[Stored items from a collection]
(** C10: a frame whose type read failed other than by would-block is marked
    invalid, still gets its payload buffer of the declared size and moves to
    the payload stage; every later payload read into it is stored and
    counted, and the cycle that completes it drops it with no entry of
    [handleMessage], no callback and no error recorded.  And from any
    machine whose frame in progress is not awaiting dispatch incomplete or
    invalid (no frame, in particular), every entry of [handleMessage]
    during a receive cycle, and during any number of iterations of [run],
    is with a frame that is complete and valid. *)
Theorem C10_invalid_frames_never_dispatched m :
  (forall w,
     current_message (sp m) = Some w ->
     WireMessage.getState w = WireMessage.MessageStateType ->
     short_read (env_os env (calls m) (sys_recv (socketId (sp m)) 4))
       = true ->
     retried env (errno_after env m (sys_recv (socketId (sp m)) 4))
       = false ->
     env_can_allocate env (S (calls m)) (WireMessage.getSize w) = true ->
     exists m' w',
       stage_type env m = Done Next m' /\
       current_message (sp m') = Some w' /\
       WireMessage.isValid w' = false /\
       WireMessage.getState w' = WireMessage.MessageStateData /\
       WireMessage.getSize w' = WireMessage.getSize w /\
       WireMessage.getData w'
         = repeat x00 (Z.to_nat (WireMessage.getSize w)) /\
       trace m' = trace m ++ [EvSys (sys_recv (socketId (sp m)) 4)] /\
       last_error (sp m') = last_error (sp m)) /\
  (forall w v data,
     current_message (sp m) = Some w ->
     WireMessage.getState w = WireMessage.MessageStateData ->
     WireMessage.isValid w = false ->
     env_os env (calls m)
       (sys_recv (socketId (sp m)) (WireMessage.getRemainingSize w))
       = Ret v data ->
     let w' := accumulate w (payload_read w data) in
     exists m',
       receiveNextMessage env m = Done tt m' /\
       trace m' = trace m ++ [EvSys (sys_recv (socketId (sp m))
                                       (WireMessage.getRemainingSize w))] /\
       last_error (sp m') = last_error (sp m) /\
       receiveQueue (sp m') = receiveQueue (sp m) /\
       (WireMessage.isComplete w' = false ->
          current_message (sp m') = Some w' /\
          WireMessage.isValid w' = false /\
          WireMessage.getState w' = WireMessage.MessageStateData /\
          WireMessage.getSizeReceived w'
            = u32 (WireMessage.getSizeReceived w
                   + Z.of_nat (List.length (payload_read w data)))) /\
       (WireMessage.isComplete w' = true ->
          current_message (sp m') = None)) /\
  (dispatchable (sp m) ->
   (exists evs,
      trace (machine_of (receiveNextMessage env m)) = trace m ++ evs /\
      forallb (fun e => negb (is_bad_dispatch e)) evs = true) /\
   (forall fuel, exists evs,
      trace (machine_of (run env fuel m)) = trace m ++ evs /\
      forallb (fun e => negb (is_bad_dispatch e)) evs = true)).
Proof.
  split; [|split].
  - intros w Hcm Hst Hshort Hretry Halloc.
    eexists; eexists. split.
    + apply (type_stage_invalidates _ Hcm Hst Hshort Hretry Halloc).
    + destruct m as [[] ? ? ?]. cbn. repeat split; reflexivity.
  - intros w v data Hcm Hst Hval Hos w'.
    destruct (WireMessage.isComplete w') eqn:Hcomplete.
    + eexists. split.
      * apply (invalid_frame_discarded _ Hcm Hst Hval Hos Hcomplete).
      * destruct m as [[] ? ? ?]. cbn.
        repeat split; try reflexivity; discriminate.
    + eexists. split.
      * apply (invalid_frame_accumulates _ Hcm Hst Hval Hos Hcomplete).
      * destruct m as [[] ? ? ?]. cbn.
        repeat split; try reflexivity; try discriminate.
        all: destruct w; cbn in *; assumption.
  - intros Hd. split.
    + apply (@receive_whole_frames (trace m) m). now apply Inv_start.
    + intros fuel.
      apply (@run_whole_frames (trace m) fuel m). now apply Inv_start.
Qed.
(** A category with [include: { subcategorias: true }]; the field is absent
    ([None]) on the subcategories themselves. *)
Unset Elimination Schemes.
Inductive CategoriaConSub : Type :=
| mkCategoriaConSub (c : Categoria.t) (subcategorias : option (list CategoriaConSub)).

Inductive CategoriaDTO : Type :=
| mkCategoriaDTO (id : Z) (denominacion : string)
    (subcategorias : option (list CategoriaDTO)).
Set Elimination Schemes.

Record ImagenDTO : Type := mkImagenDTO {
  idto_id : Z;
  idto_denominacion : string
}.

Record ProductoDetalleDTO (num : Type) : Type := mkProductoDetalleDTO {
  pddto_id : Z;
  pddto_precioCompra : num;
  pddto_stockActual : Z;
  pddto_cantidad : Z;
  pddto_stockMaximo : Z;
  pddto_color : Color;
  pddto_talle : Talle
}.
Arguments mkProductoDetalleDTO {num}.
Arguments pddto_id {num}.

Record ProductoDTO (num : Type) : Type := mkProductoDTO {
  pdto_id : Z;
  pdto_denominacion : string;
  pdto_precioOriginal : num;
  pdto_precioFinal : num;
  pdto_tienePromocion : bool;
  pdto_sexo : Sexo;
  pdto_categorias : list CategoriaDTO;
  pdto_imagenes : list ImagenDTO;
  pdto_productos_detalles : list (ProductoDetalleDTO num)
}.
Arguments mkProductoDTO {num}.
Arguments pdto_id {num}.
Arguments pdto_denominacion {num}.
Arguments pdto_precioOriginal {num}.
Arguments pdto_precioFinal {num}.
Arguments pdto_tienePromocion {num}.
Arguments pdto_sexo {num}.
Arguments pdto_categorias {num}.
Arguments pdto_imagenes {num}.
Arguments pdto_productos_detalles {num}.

__DIRECTIONS FOR THIS TASK__.
Each line that contains the string "destruct" counts once; report how many such lines the entries have, giving only the number.

__SOLUTION__.
5